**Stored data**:
--- START ---
Lemma challenged_refl t : tables_wf t -> challenged t t.
Proof. intros H. unfold challenged. split_and!; try done. exists []. by rewrite app_nil_r. Qed.

Lemma challenged_grows t t1 t' : challenged t t1 -> grows t1 t' -> tables_wf t' -> challenged t t'.
Proof.
  intros (?&?&?&?&?& n1 & E1) (?&?&?&_&?& n2 & E2) Hwf. unfold challenged.
  split_and!; try congruence. exists (n1 ++ n2). by rewrite E2, E1, app_assoc.
Qed.

Lemma challenged_dns t t1 m :
  challenged t t1 -> keyed m -> challenged t (res_put (M:=DNSRecord) m t1).
Proof.
  intros (?&?&?&?& Hwf & new & E) Hm. unfold challenged. cbn. split_and!; try done; [|by exists new].
  exact (put_wf DNSRecord _ m t1 known_dns Hm Hwf).
Qed.

(** The parts of the master that answering a challenge leaves alone. *)
Definition answering (s0 s : Master) : Prop :=
  challenged (ms_tables s0) (ms_tables s) /\ ms_Certs s = ms_Certs s0 /\ ms_bundles s = ms_bundles s0.

Lemma notifier_answering s0 h : preserves (answering s0) (notifier h).
Proof.
  intros s (Hc & HC & HB). assert (tables_wf (ms_tables s)) as Hwf by apply Hc.
  destruct (publishes_domain clock h s Hwf) as (Hg & Hwf' & _). unfold notifier.
  split; [by eapply challenged_grows|]. unfold broadcast, on_Engine, zoom.
  by destruct (BoardcastDomainEndpointProjection _ _ _).
Qed.

(** A repository call made from the master. *)
Lemma on_repo_engine {A} (m : go db A) s s' r :
  on_Engine (on_Repo m) s = (s', r) ->
  exists d', m (en_Repo (ms_Engine s)) = (d', r) /\ ms_tables s' = rows d' /\
    ms_Certs s' = ms_Certs s /\ ms_bundles s' = ms_bundles s /\
    en_Hub (ms_Engine s') = en_Hub (ms_Engine s).
Proof.
  unfold on_Engine, on_Repo, zoom. destruct (m _) as [d' r']. intros [= <- <-]. by exists d'.
Qed.

Lemma dns_stmt_answering s0 st :
  (forall id t t', tables_wf t -> stmt_effect st id t = Ok t' ->
     exists m, keyed m /\ t' = res_put (M:=DNSRecord) m t) ->
  preserves (answering s0) (on_Engine (on_Repo (exec_stmt st))).
Proof.
  intros Hst s (Hc & HC & HB). destruct (on_Engine _ s) as [s' r] eqn:E.
  apply on_repo_engine in E as (d' & E & Hrows & HC' & HB' & _). cbn.
  split; [|split; congruence]. rewrite Hrows. destruct r as [[]|e].
  - apply exec_stmt_ok in E as [id E]. apply Hst in E as (m & Hm & ->); [|apply Hc].
    by apply challenged_dns.
  - apply exec_stmt_err in E as ->. done.
Qed.

Lemma upsert_dns_answering s0 (r : DNSRecord) :
  preserves (answering s0) (on_Engine (on_Repo (UpsertResource r))).
Proof.
  apply dns_stmt_answering. intros id t t' Hwf [= <-]. eexists. split; [|reflexivity].
  exact (keyed_insert _ _ r (get_keyed DNSRecord _ t known_dns Hwf)).
Qed.

Lemma delete_dns_answering s0 id :
  preserves (answering s0) (on_Engine (on_Repo (DeleteResourceByField DNSRecord "id" id))).
Proof.
  apply dns_stmt_answering. intros i t t' Hwf [= <-]. eexists. split; [|reflexivity].
  exact (keyed_fmap _ _ (get_keyed DNSRecord _ t known_dns Hwf)).
Qed.

(** lego touches the master through the provider only: what the provider's
    primitive calls keep, obtaining a certificate keeps. *)
Section provider.
Context (P : Master -> Prop).
Context (Hupsert : forall r : DNSRecord, preserves P (on_Engine (on_Repo (UpsertResource r)))).
Context (Hdelete : forall id, preserves P (on_Engine (on_Repo (DeleteResourceByField DNSRecord "id" id)))).
Context (Hnotify : forall h, preserves P (notifier h)).
Context (Hhttp01 : forall r, preserves P (modify (set_http01 r))).

Lemma get_state_preserves : preserves P (get_state (S:=Master)).
Proof. by intros s H. Qed.

Lemma Present_preserves domain ty name token keyAuth :
  preserves P (Present cfg notifier domain ty name token keyAuth).
Proof.
  unfold Present, presentDNS01, presentHTTP01.
  destruct (bool_decide _); [|destruct (bool_decide _)].
  - apply preserves_bind; [apply Hupsert|]. intros _. apply Hnotify.
  - apply preserves_bind; [apply get_state_preserves|]. intros s.
    destruct (ms_http01 s); [apply Hhttp01|apply preserves_throw].
  - apply preserves_throw.
Qed.

Lemma CleanUp_preserves domain ty name token keyAuth :
  preserves P (CleanUp notifier domain ty name token keyAuth).
Proof.
  unfold CleanUp, cleanupDNS01, cleanupHTTP01.
  destruct (bool_decide _); [|destruct (bool_decide _)].
  - apply preserves_bind; [apply Hdelete|]. intros _. apply Hnotify.
  - apply preserves_bind; [apply get_state_preserves|]. intros s.
    destruct (ms_http01 s); [apply Hhttp01|apply preserves_ret].
  - apply preserves_throw.
Qed.

Lemma Obtain_preserves domain ty c domains :
  preserves P (Obtain cfg notifier domain ty c domains).
Proof.
  unfold Obtain. destruct (bool_decide _); [apply preserves_throw|].
  apply preserves_bind; [by intros s H|]. intros _. apply client_Obtain_preserves.
  - intros. apply Present_preserves.
  - intros. apply CleanUp_preserves.
Qed.

End provider.

Lemma Obtain_answering s0 domain ty c domains :
  preserves (answering s0) (Obtain cfg notifier domain ty c domains).
Proof.
  apply Obtain_preserves; intros x; [apply upsert_dns_answering|apply delete_dns_answering|
    apply notifier_answering|by intros s H].
Qed.

(** ** Reading before issuing *)

Lemma first_row_call {R} (f : Tables -> list R) leb s s' x :
  on_Engine (on_Repo (first_row f leb)) s = (s', Ok x) ->
  x ∈ f (ms_tables s) /\ ms_tables s' = ms_tables s /\ ms_Certs s' = ms_Certs s /\
  ms_bundles s' = ms_bundles s.
Proof.
  intros (d' & E & Hrows & HC & HB & _)%on_repo_engine.
  pose proof (first_row_rows f leb (en_Repo (ms_Engine s))) as Hr. rewrite E in Hr. cbn in Hr.
  pose proof (first_row_ok f leb (en_Repo (ms_Engine s)) x) as Hx. rewrite E in Hx.
  split_and!; [by apply Hx|congruence..].
Qed.

(** The next revision: one past the greatest live one, or one when there is
    none or when reading failed. *)
Definition next_of (h : string) (t : Tables) (rev : Z) : Prop :=
  (exists c, c ∈ rows_where cr_Hostname h t /\ is_max_revision (rows_where cr_Hostname h t) c /\
     rev = u64 (cr_Revision c + 1)) \/
  (rev = 1 /\ (reads_succeed -> rows_where cr_Hostname h t = [])).

Lemma next_revision h s s' rev :
  nextRevision h s = (s', Ok rev) ->
  ms_tables s' = ms_tables s /\ ms_Certs s' = ms_Certs s /\ ms_bundles s' = ms_bundles s /\
  next_of h (ms_tables s) rev.
Proof.
  unfold nextRevision. intros (s1 & r & H1 & H2)%go_bind_Ok. unfold attempt in H1.
  destruct (on_Engine (on_Repo (GetLatestCertificateRevision h)) s) as [s2 r2] eqn:E.
  injection H1 as <- <-. set (f := rows_where cr_Hostname h) in *.
  set (leb := then_by revision_desc (order_asc cr_ID)).
  assert (total_preorder leb) as Hleb by (unfold leb; eauto with luna).
  destruct r2 as [c|e].
  - assert (forall r', r' ∈ f (ms_tables s) -> leb c r' = true) as Hleast.
    { apply on_repo_engine in E as (d' & E & _). eapply first_row_least; [exact Hleb|].
      unfold GetLatestCertificateRevision in E. fold f leb in E. by rewrite E. }
    apply first_row_call in E as (Hc & Ht & HC & HB). injection H2 as <- <-.
    assert (is_max_revision (f (ms_tables s)) c) as Hmax.
    { apply Forall_forall. intros r' Hr'%Hleast. unfold leb, then_by, revision_desc in Hr'.
      apply andb_true_iff in Hr' as [Hr' _]. by apply bool_decide_eq_true in Hr'. }
    split_and!; try done. left. eauto.
  - apply on_repo_engine in E as (d' & E & Hrows & HC & HB & _). injection H2 as <- <-.
    pose proof (first_row_rows f leb (en_Repo (ms_Engine s))) as Hr.
    unfold GetLatestCertificateRevision in E. fold f leb in E. rewrite E in Hr. cbn in Hr.
    split_and!; try congruence. right. split; [done|]. intros Hreads.
    assert (e = ErrRecordNotFound) as ->.
    { specialize (Hreads _ f leb (en_Repo (ms_Engine s))). revert E Hreads.
      unfold first_row, mbind, go_bind. destruct (select f leb _) as [d2 [[|x l]|e2]]; cbn; try done.
      by intros [= _ <-]. }
    eapply (first_row_not_found f leb). by rewrite E.
Qed.

Lemma put_bundle_ok bundle s s' :
  put_bundle bundle s = (s', Ok tt) ->
  ms_Engine s' = ms_Engine s /\ ms_Certs s' = ms_Certs s /\
  match ms_bundles s with
  | None => ms_bundles s' = None
  | Some b => exists b', PutCertificateBundle bundle b = (b', Ok tt) /\ ms_bundles s' = Some b'
  end.
Proof.
  unfold put_bundle. destruct (ms_bundles s) as [b|] eqn:E; [|by intros [= <-]].
  destruct (PutCertificateBundle bundle b) as [b' r]. intros [= <- ->]. cbn. eauto.
Qed.
(** Reading the row of a host that may not be there. *)
Lemma existing_domain h d : tables_wf (rows d) ->
  let '(d', r) := unless_not_found None (GetDomainEndpointByHostname h ≫= fun x => mret (Some x)) d in
  rows d' = rows d /\ forall o, r = Ok o -> o = live_row (rows d) h.
Proof.
  intros Hwf. pose proof (unless_not_found_cases None (GetDomainEndpointByHostname h ≫= fun x => mret (Some x)) d) as H.
  destruct (unless_not_found _ _ d) as [d' r]. destruct H as [H1 H2]. revert H1 H2.
  cbv [mbind go_bind]. unfold GetDomainEndpointByHostname.
  pose proof (first_row_rows (rows_where de_Hostname h) (order_asc de_Hostname) d) as Hr.
  pose proof (first_row_ok (rows_where de_Hostname h) (order_asc de_Hostname) d) as Hok.
  pose proof (first_row_not_found (rows_where de_Hostname h) (order_asc de_Hostname) d) as Hnf.
  pose proof (rows_where_live (M:=DomainEndpoint) (rows d) h (get_keyed _ _ _ known_domains Hwf)) as Hl.
  change (rows_where res_key h (rows d)) with (rows_where de_Hostname h (rows d)) in Hl.
  destruct (first_row _ _ d) as [d1 [x|e]]; cbn in *; intros <- Hres; (split; [done|]); intros o ->.
  - destruct Hres as [[= ->]|[[=] _]]. specialize (Hok x eq_refl). rewrite Hl in Hok.
    destruct (live_row (rows d) h) as [y|]; cbn in Hok; [|by apply elem_of_nil in Hok].
    apply list_elem_of_singleton in Hok. congruence.
  - destruct Hres as [[=]|[[= ->] [= ->]]]. specialize (Hnf eq_refl). rewrite Hl in Hnf.
    by destruct (live_row (rows d) h).
Qed.

(** Listing rows, where an empty list is not an error. *)
Lemma current_rows {A} (f : Tables -> list A) leb d :
  let '(d', r) := unless_not_found [] (select f leb) d in
  rows d' = rows d /\ forall l, r = Ok l -> l ≡ₚ f (rows d).
Proof.
  pose proof (unless_not_found_cases [] (select f leb) d) as H.
  destruct (unless_not_found _ _ d) as [d' r]. destruct H as [<- H2]. split; [apply select_rows|].
  intros l ->. destruct H2 as [H2|[H2 _]].
  - by apply select_perm with leb.
  - by apply select_err in H2.
Qed.

Lemma binding_rows_live h t b :
  tables_wf t ->
  b ∈ (b ← live_rows (M:=ServiceBackendRef) t; r ← rows_where hr_Hostname h t;
       if bool_decide (hr_BackendRefID r = sb_ID b) then [b] else []) ->
  live_row t (sb_ID b) = Some b.
Proof.
  intros Hwf. rewrite list_elem_of_bind. intros (b' & Hb & Hin).
  apply list_elem_of_bind in Hb as (r & Hb & _). destruct (bool_decide _); [|by apply elem_of_nil in Hb].
  apply list_elem_of_singleton in Hb as ->.
  assert (b' ∈ rows_where sb_ID (sb_ID b') t) as Hw.
  { apply elem_of_rows_where. apply elem_of_live_rows in Hin as [? ?]. done. }
  by apply (rows_where_live_row t sb_ID (sb_ID b') b' known_backends Hwf) in Hw as [? _].
Qed.
(** C29. the cluster's records in the tables.  After a successful
    synchronization every given record is live as gorm stored it, the last one
    of an identifier; every other record of the cluster is deleted; and the
    records that are not the cluster's, and every other table, are as they
    were. *)
Theorem sync_dns_records records d d' :
  tables_wf (rows d) -> Forall (fun r => dr_Deleted r = false) records ->
  syncDNSRecords records d = (d', Ok tt) ->
  let t := rows d in
  let t' := rows d' in
  (forall id, match by_id records !! id with
              | Some r => holds eq t' r
              | None => live_row (M:=DNSRecord) t' id = if cluster_record id then None else live_row t id
              end) /\
  tables_wf t' /\ tb_domains t' = tb_domains t /\ tb_backends t' = tb_backends t /\ tb_routes t' = tb_routes t /\
  tb_certs t' = tb_certs t /\ tb_snapshots t' = tb_snapshots t.
Proof.
  intros Hwf Hd. rewrite Forall_forall in Hd. unfold syncDNSRecords.
  set (nextIDs := list_to_set (dr_ID <$> records) : gset string).
  intros (d1 & l & H1 & (d2 & [] & H2 & H3)%go_bind_Ok)%go_bind_Ok. apply list_records in H1 as [E1 Hl].
  rewrite <- E1 in Hwf, Hl |- *. clear E1.
  pose proof (upserts_wf _ _ _ known_dns Hwf H2) as Hwf2.
  destruct (upserts_rows _ _ _ known_dns H2) as (m & Hm & Hm2).
  set (old := (range (by_id _)).*1) in H3.
  change (for_each (drop_record nextIDs) old d2 = (d', Ok tt)) in H3.
  assert (records_drop nextIDs old (rows d2) (rows d')) as (Hwf3 & E1 & E2 & E3 & E4 & E5 & Hdrop).
  { pose proof (preserves_for_each (fun d => records_drop nextIDs old (rows d2) (rows d)) (drop_record nextIDs) old) as Hp.
    specialize (Hp ltac:(intros x Hx; by apply records_drop_step) d2). rewrite H3 in Hp. apply Hp.
    split_and!; try done. by left. }
  assert (forall id, id ∈ old <-> cluster_record id = true /\ is_Some (live_row (M:=DNSRecord) (rows d1) id)) as Hold.
  { intros id. rewrite <- existing_records by done. unfold old. rewrite list_elem_of_fmap. split.
    - intros ([k x] & -> & Hk%elem_of_range). eauto.
    - intros [x Hx]. exists (id, x). split; [done|]. by apply elem_of_range. }
  split; [|rewrite Hm in E1, E2, E3, E4, E5; by split_and!].
  intros id. destruct (by_id records !! id) as [r|] eqn:Er.
  - destruct (upserts_hold eq _ _ _ _ _ known_dns H2 Hd Er) as (x & Hx & Hs). exists x. split; [|done].
    pose proof (by_id_key _ _ _ Er) as [_ Hin].
    destruct (Hdrop (res_key r)) as [->|(_ & _ & Hnot)]; [done|]. destruct Hnot.
    apply elem_of_list_to_set. by apply (list_elem_of_fmap_2 dr_ID).
  - assert (live_row (M:=DNSRecord) (rows d2) id = live_row (rows d1) id) as E.
    { specialize (Hm2 id). rewrite Er in Hm2. unfold live_row. rewrite Hm. cbn. by rewrite Hm2. }
    assert (id ∉ nextIDs) as Hn.
    { intros (r & -> & Hr)%elem_of_list_to_set%list_elem_of_fmap.
      destruct (by_id_is_Some records r Hr) as [x Hx]. cbn in Hx. congruence. }
    destruct (cluster_record id) eqn:Ec.
    + destruct (decide (id ∈ old)) as [Hin|Hout]; [exact (records_dropped nextIDs old d2 d' id Hwf2 H3 Hin Hn)|].
      destruct (Hdrop id) as [->|[? _]]; [|done]. rewrite E. rewrite Hold in Hout.
      destruct (live_row (rows d1) id); [|done]. destruct Hout. eauto.
    + destruct (Hdrop id) as [->|(_ & Hin & _)]; [done|]. apply Hold in Hin as [? _]. congruence.
Qed.

End ingress.
(* ===== verification/MasterEvents.v ===== *)
(** * Every event of the cluster keeps the master's tables in order

    The three bridges of engine/master/k8s_bridge over their life: the initial
    load and any sequence of informer callbacks, whether the database fails in
    between or not. *)

From Stdlib Require Import Ascii.
From S2P Require Import Prelude GoStrings GoTime Metadata DnsStore GoNet K8sObjects DnsEngine.
From S2P Require Import Gorm Repository RepositoryFacts.
From S2P Require Import Replication Hub MasterEngine MasterFacts MetadataJson Plan PlanFacts Acme ManageAPI ManageFacts PlanConverges.
From S2P Require Import Materialize MaterializeFacts MasterIngress MasterIngressFacts MasterGateway MasterGatewayFacts.
From S2P Require Import MasterDns MasterK8sFacts.

Open Scope Z_scope.

(** Run the steps that read and set a bridge. *)
Ltac go_run := cbv beta iota zeta delta [mbind go_bind get_bridge set_bridge modify]; cbn [fst snd].

(** ** What the API server guarantees of its objects *)

Section objects.
Context {UN : Unstructured}.

Definition named_obj (o : k8s_obj) : Prop := named (GetNamespace o) (GetName o).

Definition object_ok (obj : informer_object) : Prop :=
  match obj with
  | ObjIngress ing => ingress_ok ing
  | ObjUnstructured o => named_obj o
  | _ => True
  end.

Definition event_object (e : event) : informer_object :=
  match e with
  | DNSStored obj | DNSDeleted obj | IngressStored obj | IngressDeleted obj
  | IngressServiceStored obj | IngressServiceDeleted obj | GatewayStored obj | GatewayDeleted obj
  | HTTPRouteStored obj | HTTPRouteDeleted obj | TLSRouteStored obj | TLSRouteDeleted obj
  | GatewayServiceStored obj | GatewayServiceDeleted obj => obj
  end.

Definition listed_ok {A} (P : A -> Prop) (r : result (list A)) : Prop :=
  match r with Ok l => Forall P l | Err _ => True end.

Definition lists_ok (l : cluster_lists) : Prop :=
  listed_ok ingress_ok (cl_ingresses l) /\ listed_ok named_obj (hr_list (cl_gateway l)) /\
  listed_ok named_obj (tr_list (cl_gateway l)).

End objects.

Section invariant.
Context {GM : GormModel} {GDB : Gorm Tables stmt stmt_effect} {BS : BundleStore} {MR : MapRange}.
Context {UN : Unstructured} (clock : Engine -> Time).

(** A bridge in order, on a master in order. *)
Definition in_order {B} (ok : B -> Prop) (st : B * Master) : Prop := ok st.1 /\ good (ms_tables st.2).

(** ** Publishing and the DNS bridge *)

Lemma publishes_in_order {B} (ok : B -> Prop) m Q :
  publishes m Q -> preserves (fun s => good (ms_tables s)) m.
Proof.
  intros Hm s [Hwf Ho]. destruct (Hm s Hwf) as (Hg & Hwf' & _). split; [done|]. by eapply grows_owned.
Qed.

Lemma on_master_in_order {B A} (ok : B -> Prop) (m : go Master A) :
  preserves (fun s => good (ms_tables s)) m -> preserves (in_order ok) (on_master m).
Proof.
  intros Hm [b s] [Hb Hs]. rewrite on_master_run. specialize (Hm s Hs). by destruct (m s) as [s' r].
Qed.

Lemma on_db_good {A} (m : go db A) :
  preserves (fun d => good (rows d)) m -> preserves (fun s => good (ms_tables s)) (on_db m).
Proof.
  intros Hm s Hs. pose proof (on_db_cases m s) as H. specialize (Hm _ Hs). destruct (on_db m s) as [s' r].
  destruct H as [_ E]. cbn. by rewrite E.
Qed.

Lemma syncDNSRecords_good records : preserves (fun d => good (rows d)) (syncDNSRecords records).
Proof.
  assert (forall m t, keyed m -> good t -> good (res_put (M:=DNSRecord) m t)) as Hput.
  { intros m t Hm [Hwf Ho]. split; [by apply put_wf; [constructor|..]|exact Ho]. }
  unfold syncDNSRecords. apply preserves_bind; [|intros l; apply preserves_bind; [|intros _]].
  - apply (preserves_read (fun t => good t)). intros d. apply select_rows.
  - apply preserves_for_each. intros r _. apply preserves_upsert. intros old t Ht. apply Hput; [|done].
    apply keyed_insert. exact (get_keyed _ _ _ known_dns (proj1 Ht)).
  - apply preserves_for_each. intros id _. destruct (bool_decide _); [apply preserves_ret|].
    apply preserves_delete; [done|]. intros t Ht. apply Hput; [|done].
    apply keyed_fmap. exact (get_keyed _ _ _ known_dns (proj1 Ht)).
Qed.

Lemma syncRecords_good records : preserves (fun s => good (ms_tables s)) (syncRecords clock records).
Proof.
  unfold syncRecords. apply preserves_bind; [apply on_db_good, syncDNSRecords_good|intros _].
  eapply (publishes_in_order (fun _ : () => True)). unfold onDnsChange.
  apply (publishes_for_each _ (fun r => dns_published (dr_ID r))); intros r; [apply stable_published_dns|apply publishes_dns].
Qed.

Lemma resync_dns_in_order f : preserves (in_order (fun _ => True)) (resync_dns clock f).
Proof.
  intros [b s] H. unfold resync_dns. cbv [mbind go_bind get_bridge set_bridge modify]; cbn [fst snd].
  by apply (on_master_in_order (fun _ : DNSBridge => True)); [apply syncRecords_good|].
Qed.

(** ** The Ingress bridge *)

Lemma syncHosts_in_order affected removed : preserves (in_order bridge_ok) (syncHosts clock affected removed).
Proof.
  intros [b s] [Hb Hs]. pose proof (ingress_sync_ok clock b s affected removed Hb Hs) as H.
  destruct (syncHosts clock affected removed (b, s)) as [[b' s'] r]. by destruct H as (-> & Hg & _).
Qed.

(** A call from a bridge in order. *)
Lemma run_in_order {B A} (ok : B -> Prop) (m : go (B * Master) A) b s :
  preserves (in_order ok) m -> ok b -> good (ms_tables s) -> in_order ok (m (b, s)).1.
Proof. intros Hm Hb Hs. by apply Hm. Qed.

Lemma delete_bridge_ok b key :
  bridge_ok b -> bridge_ok (mkIngressBridge (ib_ingressClass b) (delete key (ib_ingresses b)) (ib_services b)).
Proof. intros Hb. by apply map_Forall_delete. Qed.

Lemma storeIngress_in_order obj : object_ok obj -> preserves (in_order bridge_ok) (storeIngress clock obj).
Proof.
  intros Ho [b s] [Hb Hs]. destruct obj as [ing|svc|o|meta|]; try done. unfold storeIngress.
  go_run. destruct (matchesIngressClass (ib_ingressClass b) ing); go_run.
  - apply run_in_order; [apply preserves_ignore, syncHosts_in_order| |done].
    apply map_Forall_insert_2; done.
  - apply run_in_order; [apply preserves_ignore, syncHosts_in_order| |done]. by apply delete_bridge_ok.
Qed.

Lemma deleteIngress_in_order obj : preserves (in_order bridge_ok) (deleteIngress clock obj).
Proof.
  intros [b s] [Hb Hs]. unfold deleteIngress, deleteByNamespaceName.
  destruct (deleted_key obj) as [[namespace name]|]; [|done]. go_run.
  apply run_in_order; [apply preserves_ignore, syncHosts_in_order| |done]. by apply delete_bridge_ok.
Qed.

Lemma resync_service_in_order namespace name : preserves (in_order bridge_ok) (resync_service clock namespace name).
Proof.
  intros [b s] [Hb Hs]. unfold resync_service. go_run.
  destruct (bool_decide _); [done|]. by apply run_in_order; [apply preserves_ignore, syncHosts_in_order|..].
Qed.

Lemma ingress_services_in_order obj :
  preserves (in_order bridge_ok) (MasterIngress.storeService clock obj) /\
  preserves (in_order bridge_ok) (MasterIngress.deleteService clock obj).
Proof.
  split; intros [b s] [Hb Hs].
  - destruct obj; try done. unfold MasterIngress.storeService. go_run.
    by apply run_in_order; [apply resync_service_in_order|..].
  - unfold MasterIngress.deleteService, deleteByNamespaceName. destruct (deleted_key obj) as [[namespace name]|]; [|done].
    go_run. by apply run_in_order; [apply resync_service_in_order|..].
Qed.

Lemma ingress_load_in_order ings svcs :
  listed_ok ingress_ok ings -> preserves (in_order bridge_ok) (LoadInitial clock ings svcs).
Proof.
  intros Hl [b s] [Hb Hs]. unfold LoadInitial. destruct ings as [ings|e]; [|done].
  destruct svcs as [svcs|e]; [|done]. go_run.
  apply run_in_order; [apply syncHosts_in_order| |done]. cbn in Hl. rewrite Forall_forall in Hl.
  unfold bridge_ok. cbn [ib_ingresses]. apply foldl_preserves; [apply map_Forall_empty|].
  intros m ing [_ Hin]%list_elem_of_filter Hm. apply map_Forall_insert_2; [|done]. split; [done|auto].
Qed.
--- END ---
**REQUIRED ACTION**: Take exactly the lines from the one containing "by apply challenged_dns." through the one containing "Context (Hupsert : forall" in the data above, and output them with nothing added.

**RESPONSE BELOW**:
    by apply challenged_dns.
  - apply exec_stmt_err in E as ->. done.
Qed.

Lemma upsert_dns_answering s0 (r : DNSRecord) :
  preserves (answering s0) (on_Engine (on_Repo (UpsertResource r))).
Proof.
  apply dns_stmt_answering. intros id t t' Hwf [= <-]. eexists. split; [|reflexivity].
  exact (keyed_insert _ _ r (get_keyed DNSRecord _ t known_dns Hwf)).
Qed.

Lemma delete_dns_answering s0 id :
  preserves (answering s0) (on_Engine (on_Repo (DeleteResourceByField DNSRecord "id" id))).
Proof.
  apply dns_stmt_answering. intros i t t' Hwf [= <-]. eexists. split; [|reflexivity].
  exact (keyed_fmap _ _ (get_keyed DNSRecord _ t known_dns Hwf)).
Qed.

(** lego touches the master through the provider only: what the provider's
    primitive calls keep, obtaining a certificate keeps. *)
Section provider.
Context (P : Master -> Prop).
Context (Hupsert : forall r : DNSRecord, preserves P (on_Engine (on_Repo (UpsertResource r)))).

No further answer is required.